Somewhere around month nine of pregnancy -- when the enormous bump, swollen ankles and frequent bathroom breaks haven taken their toll -- many expectant moms are quite eager to welcome their little ones into the world. But increasingly, babies are arriving a little too early. Pre-term births, those occurring before the 37th week, have risen 36 percent in the United States since the early 1980s, and though some of this increase can be attributed to the surge in multiple births over the past two decades, even singleton preterm births are up 14 percent from 1990.
Early deliveries may not be easy, but bringing a new baby home is its own reward. Here are some special precautions parents of preemies can take to ensure the best possible start for the newest member of the family.
Enlist your pediatrician's help in preparing to care for your preemie at home: Schedule a consult before leaving the hospital, and be sure you know how to administer medications and use any special equipment your baby may need. It's a good idea for all expectant parents to take an infant cardiopulmonary resuscitation (CPR) course, but if your baby arrived before you learned this lifesaving technique, ask the hospital staff to teach you.
In order to leave the hospital in a car, all babies must be secured in a car-safety seat in the back seat. If your preemie is too small for a conventional car seat, he may not be able to keep his head properly positioned to stay upright and keep his airway clear, so look for a seat approved for babies weighing less than five pounds. The hospital may need to test it before your departure by placing baby in the seat and evaluating his heart and breathing with a cardiopulmonary monitor; if he has any difficulties, your doctor may suggest a car bed (available at Angel-guard.com), which will allow him to lie down safely in the car. Respiratory problems are common in preemies, so it's best to keep car trips short and limit his time in the car seat to an hour or so -- ideally with another responsible adult riding next to him to keep an eye on him.
Providing breast milk for your preemie is one of the most effective ways you can promote her health and development -- breast milk is full of nutrients and antibodies that are especially important for vulnerable pre-term babies. Even if she's unable to nurse at first (newborn preemies often lack the strength required to suckle), you can begin expressing your milk right after delivery so it can be given to her -- either by tube or by bottle -- as soon as she's able to have it. Continue to pump at regular intervals, about six to eight times a day, to encourage milk production. If you can't breastfeed, don't despair: Modern formulas are a perfectly healthy option, and there are many other ways you can bond with your new baby, such as the skin-to-skin cuddling technique of kangaroo care.
Do the Math
Parents of preemies often find themselves frustrated by infant-development charts when their tiny babies seem to hit milestones later than their age indicates they should.
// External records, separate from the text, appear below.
(** generator.go *)
Definition Generate : Generator := fun context =>
  outboundProxy ← buildOutboundProxy context;
  inboundProxy ← buildInboundProxy context;
  r ← GenerateInsertBeforeNetworkFilter (ctx_ServiceEntry context) (Message outboundProxy) (Message inboundProxy)
        "envoy.filters.network.kafka_broker"
        "type.googleapis.com/envoy.extensions.filters.network.kafka_broker.v3.KafkaBroker";
  Ret (fst r, None).
End kafka.
End Kafka.

Module Zookeeper.
Record ZooKeeperProxy := { zk_StatPrefix : string }.

Section zookeeper.
Context `{IstioNaming, ProtoJSON ZooKeeperProxy, ProtoJSONStruct, WellKnown}.

(** zookeeperfilter.go *)
Definition buildOutboundProxy (context : EnvoyFilterContext) : outcome ZooKeeperProxy :=
  host ← index (se_Hosts (sew_Spec (ctx_ServiceEntry context))) 0;
  port ← index (se_Ports (sew_Spec (ctx_ServiceEntry context))) 0;
  Ret {| zk_StatPrefix := BuildClusterName TrafficDirectionOutbound "" host (sp_Number port) |}.

Definition buildInboundProxy (context : EnvoyFilterContext) : outcome ZooKeeperProxy :=
  host ← index (se_Hosts (sew_Spec (ctx_ServiceEntry context))) 0;
  port ← index (se_Ports (sew_Spec (ctx_ServiceEntry context))) 0;
  Ret {| zk_StatPrefix := BuildClusterName TrafficDirectionInbound "" host (sp_Number port) |}.

(** generator.go *)
Definition Generate : Generator := fun context =>
  outboundProxy ← buildOutboundProxy context;
  inboundProxy ← buildInboundProxy context;
  r ← GenerateInsertBeforeNetworkFilter (ctx_ServiceEntry context) (Message outboundProxy) (Message inboundProxy)
        "envoy.filters.network.zookeeper_proxy"
        "type.googleapis.com/envoy.extensions.filters.network.zookeeper_proxy.v3.ZooKeeperProxy";
  Ret (fst r, None).
End zookeeper.
End Zookeeper.

(** ** What every generator promises *)
(** The filter has one patch, of the TCP proxy of a listener: the one named after an address
    and a port of the service, or the inbound one at a port of the service, for the workloads
    of a selector with labels. *)
Definition own_listener `{WellKnown} (service : ServiceEntryWrapper) (w : EnvoyFilterWrapper) : Prop :=
  exists patch port, port ∈ se_Ports (sew_Spec service) /\
    ef_ConfigPatches (efw_Envoyfilter w) = [patch] /\ cp_ApplyTo patch = NETWORK_FILTER /\
    ((exists addr, addr ∈ se_Addresses (sew_Spec service) /\
        cp_Match patch = Some (ListenerMatch (addr +:+ "_" +:+ Itoa (sp_Number port)) 0 TCPProxy) /\
        ef_WorkloadSelector (efw_Envoyfilter w) = None) \/
     (cp_Match patch = Some (ListenerMatch "virtualInbound" (sp_Number port) TCPProxy) /\
      exists labels, labels <> ∅ /\
        ef_WorkloadSelector (efw_Envoyfilter w) = Some {| ws_Labels := Some labels |})).

Class OwnListeners `{WellKnown} (g : Generator) := own_listeners : forall context fs err,
  ctx_Gateway context = None -> g context = Ret (fs, err) -> Forall (own_listener (ctx_ServiceEntry context)) fs.

Section network_filter.
Context {M : Type} `{ProtoJSON M, ProtoJSONStruct, WellKnown}.

Lemma generateNetworkFilter_own service port (o i : ProtoMessage M) name ty op fs s' :
  port ∈ se_Ports (sew_Spec service) ->
  generateNetworkFilter service port o i name ty op = Ret (fs, s') -> Forall (own_listener service) fs.
Proof.
  intros Hp Hg. apply Forall_forall. intros w Hw.
  destruct (generateNetworkFilter_elem _ _ _ _ _ _ _ _ _ _ Hg Hw) as (h & v & _ & [(addr & Ha & ->)|(sel & Hs & ->)]);
    eexists _, port; (split_and!; [done|reflexivity|reflexivity|]); [left; by exists addr|right].
  split; [reflexivity|]. rewrite hasInboundWorkloadSelector_spec in Hs. apply negb_true_iff, bool_decide_eq_false in Hs.
  destruct sel as [[labels|]]; [by exists labels|done].
Qed.
End network_filter.

Lemma index_elem {A} (l : list A) i a : index l i = Ret a -> a ∈ l.
Proof. unfold index. destruct (l !! i) eqn:E; intros [= <-]. by apply list_elem_of_lookup_2 in E. Qed.

(** Ltac step: the first bound call returned. *)
Ltac bound H := let a := fresh "a" in let Ha := fresh "Ha" in apply bind_Ret_inv in H as (a & Ha & H).

Section instances.
Context `{MapRange, IstioNaming, WellKnown, LogFormatParser, AuthzEnv, ProtoJSONStruct}.
Context `{ProtoJSON Thrift.ThriftProxy, ProtoJSON Kafka.KafkaBroker, ProtoJSON Zookeeper.ZooKeeperProxy,
  ProtoJSON DubboProxy, ProtoJSON MetaProtocolProxy, ProtoJSON RedisProxy, ProtoJSON EnvoyCluster, RedisEnv}.

Global Instance thrift_own : OwnListeners Thrift.Generate.
Proof.
  intros context fs err _ Hg. unfold Thrift.Generate in Hg.
  bound Hg. bound Hg. bound Hg. bound Hg. destruct a2 as [fs' s']. injection Hg as <- _.
  apply index_elem in Ha. unfold GenerateReplaceNetworkFilter in *.
  by eapply (generateNetworkFilter_own (M:=Thrift.ThriftProxy)).
Qed.

Global Instance kafka_own : OwnListeners Kafka.Generate.
Proof.
  intros context fs err _ Hg. unfold Kafka.Generate, GenerateInsertBeforeNetworkFilter in Hg.
  bound Hg. bound Hg. bound Hg. destruct a1 as [fs' s']. injection Hg as <- _.
  bound Ha1. apply index_elem in Ha2. unfold GenerateReplaceNetworkFilter in *.
  by eapply (generateNetworkFilter_own (M:=Kafka.KafkaBroker)).
Qed.

Global Instance zookeeper_own : OwnListeners Zookeeper.Generate.
Proof.
  intros context fs err _ Hg. unfold Zookeeper.Generate, GenerateInsertBeforeNetworkFilter in Hg.
  bound Hg. bound Hg. bound Hg. destruct a1 as [fs' s']. injection Hg as <- _.
  bound Ha1. apply index_elem in Ha2. unfold GenerateReplaceNetworkFilter in *.
  by eapply (generateNetworkFilter_own (M:=Zookeeper.ZooKeeperProxy)).
Qed.

Global Instance dubbo_own policies : OwnListeners (Dubbo.Generate policies).
Proof.
  intros context fs err _ Hg. unfold Dubbo.Generate in Hg.
  bound Hg. bound Hg. bound Hg. bound Hg. destruct a2 as [fs' s']. injection Hg as <- _.
  apply index_elem in Ha. unfold GenerateReplaceNetworkFilter in *.
  by eapply (generateNetworkFilter_own (M:=DubboProxy)).
Qed.

Lemma own_listener_same s0 s w :
  se_Ports (sew_Spec s) = se_Ports (sew_Spec s0) -> se_Addresses (sew_Spec s) = se_Addresses (sew_Spec s0) ->
  own_listener s w -> own_listener s0 w.
Proof. unfold own_listener. by intros -> ->. Qed.

Global Instance metaprotocol_own codecs protocols : OwnListeners (MetaProtocolPlugin.Generate codecs protocols).
Proof.
  intros context fs err Hgw Hg. unfold MetaProtocolPlugin.Generate, generateSidecarEnvoyFilters in Hg.
  rewrite Hgw in Hg. bound Hg. set (s0 := ctx_ServiceEntry context) in *.
  apply (loop_inv
    (fun '(fs, s) => Forall (own_listener s0) fs /\ se_Ports (sew_Spec s) = se_Ports (sew_Spec s0) /\
       se_Addresses (sew_Spec s) = se_Addresses (sew_Spec s0))
    (fun r => Forall (own_listener s0) (fst r))) in Ha; [|clear|done].
  - destruct a as [[fs' s']|[fs' e]]; injection Hg as <- _; naive_solver.
  - intros [fs s] port r Hin (Hfs & Hp & Hadr) Hs. unfold sidecar_step in Hs.
    destruct (negb _); [by injection Hs as <-|]. bound Hs.
    destruct a as [po|e]; [|injection Hs as <-; by constructor]. bound Hs.
    destruct a as [pi|e]; [|injection Hs as <-; by constructor]. bound Hs.
    destruct a as [fs1 s1]. injection Hs as <-. cbn [fst snd]. unfold GenerateReplaceNetworkFilter in Ha1.
    pose proof (generateNetworkFilter_frame _ _ _ _ _ _ _ _ _ Ha1) as (_ & _ & Hp1 & Ha1').
    apply generateNetworkFilter_own in Ha1; [|by rewrite Hp].
    split_and!; [apply Forall_app; split; [done|]|congruence|congruence].
    eapply Forall_impl; [exact Ha1|]. intros w. by apply own_listener_same.
Qed.

(** [initGenerators] of the main function. *)
Definition initGenerators (codecs : gmap string string) (protocols : gmap string Instance_)
    : gmap Instance_ Generator :=
  <[Model.Thrift := Thrift.Generate]>
    (<[Model.Kafka := Kafka.Generate]>
      (<[Model.Zookeeper := Zookeeper.Generate]>
        (<[Model.MetaProtocol := MetaProtocolPlugin.Generate codecs protocols]> ∅))).

(** The map after the server has added its two generators. *)
Definition server_generators (codecs : gmap string string) (protocols : gmap string Instance_)
    (policies : string -> res (list DubboAuthorizationPolicy)) (oob : Z) (store : ConfigStore)
    : gmap Instance_ Generator :=
  <[Model.Redis := Redis.Generate oob store]> (<[Model.Dubbo := Dubbo.Generate policies]> (initGenerators codecs protocols)).

(** C20: Isolation of services. Whatever the service entry, virtual service and MetaRouter,
    a filter made for a sidecar by a registered generator (Redis, which also patches
    clusters, apart) has a single patch, and the patch is of a listener of that service
    entry: of one of its addresses at one of its ports, or of the inbound listener at one
    of its ports, and then only for the workloads a non-empty selector picks. *)
Theorem generators_touch_own_listeners codecs protocols policies oob store instance g context fs err :
  server_generators codecs protocols policies oob store !! instance = Some g -> instance <> Model.Redis ->
  ctx_Gateway context = None -> g context = Ret (fs, err) ->
  Forall (own_listener (ctx_ServiceEntry context)) fs.
Proof.
  unfold server_generators, initGenerators. intros Hg Hr Hgw Hc.
  rewrite lookup_insert_ne in Hg by done.
  repeat (apply lookup_insert_Some in Hg as [[_ <-]|[_ Hg]]; [exact (own_listeners _ _ _ Hgw Hc)|]).
  discriminate Hg.
Qed.
End instances.

(** ** Thrift routing *)
Section thrift_routing.
Context `{IstioNaming}.

(** The Thrift router takes the first route whose method name is empty or the call's. *)
Definition thrift_selected (method : string) (rc : Thrift.RouteConfiguration) : option ClusterSpecifier :=
  Thrift.tr_Route <$>
    find (fun r => String.eqb (Thrift.tr_MethodName r) "" || String.eqb (Thrift.tr_MethodName r) method)
      (Thrift.trc_Routes rc).

(** The action of a route, without total weight. *)
Definition thrift_action (host : string) (port : ServicePort) (http : HTTPRoute) : ClusterSpecifier :=
  match hr_Route http with
  | [r] => Cluster (subset_cluster host port r)
  | rs => WeightedClusters
            {| wc_Clusters := (fun r => {| cw_Name := subset_cluster host port r; cw_Weight := u32 (hrd_Weight r) |}) <$> rs;
               wc_TotalWeight := None |}
  end.

Lemma thrift_buildRoute_ok service host hs port ports vs :
  se_Hosts service = host :: hs -> se_Ports service = port :: ports ->
  (forall http, http ∈ vs_Http vs -> has_destinations http) ->
  Thrift.buildRoute service vs =
  Ret ((fun http => {| Thrift.tr_MethodName := ""; Thrift.tr_Route := thrift_action host port http |}) <$> vs_Http vs).
Proof.
  intros Hh Hp Hvs. unfold Thrift.buildRoute. apply map_panic_Ret. intros http Hin.
  destruct (Hvs http Hin) as [Hne Hd]. unfold thrift_action, Thrift.buildWeightedCluster, Thrift.buildSingleCluster.
  rewrite (map_panic_Ret _ (fun r => {| cw_Name := subset_cluster host port r; cw_Weight := u32 (hrd_Weight r) |})).
  - destruct (hr_Route http) as [|r [|r' rs]]; [done| |done].
    apply Forall_cons in Hd as [[d Hd] _]. cbn. rewrite Hd, Hh, Hp. cbn. unfold subset_cluster. by rewrite ?Hd.
  - intros r Hr. apply (proj1 (Forall_forall _ _) Hd) in Hr as [d Hd'].
    rewrite Hd', Hh, Hp. cbn. unfold subset_cluster. by rewrite ?Hd'.
Qed.

(** Routing of Thrift calls. With a virtual service whose routes have destinations,
    every call, whatever its method, takes the first HTTP route: the matches of the virtual
    service are not translated and its later routes are never used. Without virtual service
    every call goes to the entry's own cluster; a virtual service without HTTP routes
    leaves every call without a route. *)
Theorem thrift_first_route context host hs port ports :
  se_Hosts (sew_Spec (ctx_ServiceEntry context)) = host :: hs ->
  se_Ports (sew_Spec (ctx_ServiceEntry context)) = port :: ports ->
  (forall vs http, ctx_VirtualService context = Some vs -> http ∈ vs_Http (vsw_Spec vs) -> has_destinations http) ->
  exists rc, Thrift.buildOutboundRouteConfig context = Ret rc /\
    forall method, thrift_selected method rc =
      match ctx_VirtualService context with
      | None => Some (Cluster (BuildClusterName TrafficDirectionOutbound "" host (sp_Number port)))
      | Some vs => thrift_action host port <$> head (vs_Http (vsw_Spec vs))
      end.
Proof.
  intros Hh Hp Hd. unfold Thrift.buildOutboundRouteConfig. rewrite Hh, Hp.
  cbn [index lookup list_lookup mbind outcome_bind]. destruct (ctx_VirtualService context) as [vs|].
  - rewrite (thrift_buildRoute_ok _ _ _ _ _ _ Hh Hp) by eauto.
    eexists. split; [done|]. intros method. unfold thrift_selected. by destruct (vs_Http (vsw_Spec vs)).
  - by eexists.
Qed.
End thrift_routing.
But chronological age can be deceiving when it comes to premature babies, who miss out on development time in the womb -- if your 3-month-old was delivered, say, two months early, he'd be only 1 month old now if he had been born on his due date. When assessing your baby's development, use his gestational age instead. Your pediatrician can calculate this according to his original due date, and it will correspond more closely to his appropriate growth and development than the date on the calendar. You can also take heart in the fact that most preemies catch up to their full-term counterparts by the time they turn 2 years old.
With all the uncertainty, parents of preemies sometimes feel they missed out on the chance to celebrate their new child. Make a conscious effort to cherish every moment of her life: Take photos in the hospital and at home, and keep a journal or scrapbook to record her progress. And when your big arrival is big enough, share your joy with others. (Just make sure all visitors wash their hands before touching the baby, and that those with upper respiratory infections admire her from a safe distance.) After all, every baby is a miracle -- preemies are just a little more miraculous.